=== Section Start ===

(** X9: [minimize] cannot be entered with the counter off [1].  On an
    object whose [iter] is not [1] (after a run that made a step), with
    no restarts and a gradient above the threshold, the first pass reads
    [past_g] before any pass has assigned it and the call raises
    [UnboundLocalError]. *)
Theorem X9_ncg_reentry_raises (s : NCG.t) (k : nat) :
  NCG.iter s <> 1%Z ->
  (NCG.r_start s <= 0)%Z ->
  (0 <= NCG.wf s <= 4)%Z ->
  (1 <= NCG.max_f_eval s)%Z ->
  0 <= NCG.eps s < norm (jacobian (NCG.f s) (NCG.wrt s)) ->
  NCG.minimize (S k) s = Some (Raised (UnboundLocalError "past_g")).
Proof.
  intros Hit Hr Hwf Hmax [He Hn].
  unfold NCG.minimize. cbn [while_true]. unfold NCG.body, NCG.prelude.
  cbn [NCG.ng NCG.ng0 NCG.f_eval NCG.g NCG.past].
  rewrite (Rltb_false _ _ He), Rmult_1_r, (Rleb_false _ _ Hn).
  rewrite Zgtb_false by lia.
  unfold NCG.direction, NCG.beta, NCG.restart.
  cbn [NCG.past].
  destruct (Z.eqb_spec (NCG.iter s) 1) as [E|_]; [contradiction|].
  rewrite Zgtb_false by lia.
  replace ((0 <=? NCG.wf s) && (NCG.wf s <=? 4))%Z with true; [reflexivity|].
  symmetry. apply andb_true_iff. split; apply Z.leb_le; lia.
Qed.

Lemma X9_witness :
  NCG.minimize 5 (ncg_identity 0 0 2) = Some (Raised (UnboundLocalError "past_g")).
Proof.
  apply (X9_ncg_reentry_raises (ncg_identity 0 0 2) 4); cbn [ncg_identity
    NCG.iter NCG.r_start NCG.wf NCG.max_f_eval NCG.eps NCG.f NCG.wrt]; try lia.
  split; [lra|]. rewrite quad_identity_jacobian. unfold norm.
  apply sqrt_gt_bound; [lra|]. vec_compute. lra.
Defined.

=== Section End ===

Word for word, repeat every entry listed above.

§ **Exercise output**
(** X9: [minimize] cannot be entered with the counter off [1].  On an
    object whose [iter] is not [1] (after a run that made a step), with
    no restarts and a gradient above the threshold, the first pass reads
    [past_g] before any pass has assigned it and the call raises
    [UnboundLocalError]. *)
Theorem X9_ncg_reentry_raises (s : NCG.t) (k : nat) :
  NCG.iter s <> 1%Z ->
  (NCG.r_start s <= 0)%Z ->
  (0 <= NCG.wf s <= 4)%Z ->
  (1 <= NCG.max_f_eval s)%Z ->
  0 <= NCG.eps s < norm (jacobian (NCG.f s) (NCG.wrt s)) ->
  NCG.minimize (S k) s = Some (Raised (UnboundLocalError "past_g")).
Proof.
  intros Hit Hr Hwf Hmax [He Hn].
  unfold NCG.minimize. cbn [while_true]. unfold NCG.body, NCG.prelude.
  cbn [NCG.ng NCG.ng0 NCG.f_eval NCG.g NCG.past].
  rewrite (Rltb_false _ _ He), Rmult_1_r, (Rleb_false _ _ Hn).
  rewrite Zgtb_false by lia.
  unfold NCG.direction, NCG.beta, NCG.restart.
  cbn [NCG.past].
  destruct (Z.eqb_spec (NCG.iter s) 1) as [E|_]; [contradiction|].
  rewrite Zgtb_false by lia.
  replace ((0 <=? NCG.wf s) && (NCG.wf s <=? 4))%Z with true; [reflexivity|].
  symmetry. apply andb_true_iff. split; apply Z.leb_le; lia.
Qed.

Lemma X9_witness :
  NCG.minimize 5 (ncg_identity 0 0 2) = Some (Raised (UnboundLocalError "past_g")).
Proof.
  apply (X9_ncg_reentry_raises (ncg_identity 0 0 2) 4); cbn [ncg_identity
    NCG.iter NCG.r_start NCG.wf NCG.max_f_eval NCG.eps NCG.f NCG.wrt]; try lia.
  split; [lra|]. rewrite quad_identity_jacobian. unfold norm.
  apply sqrt_gt_bound; [lra|]. vec_compute. lra.
Defined.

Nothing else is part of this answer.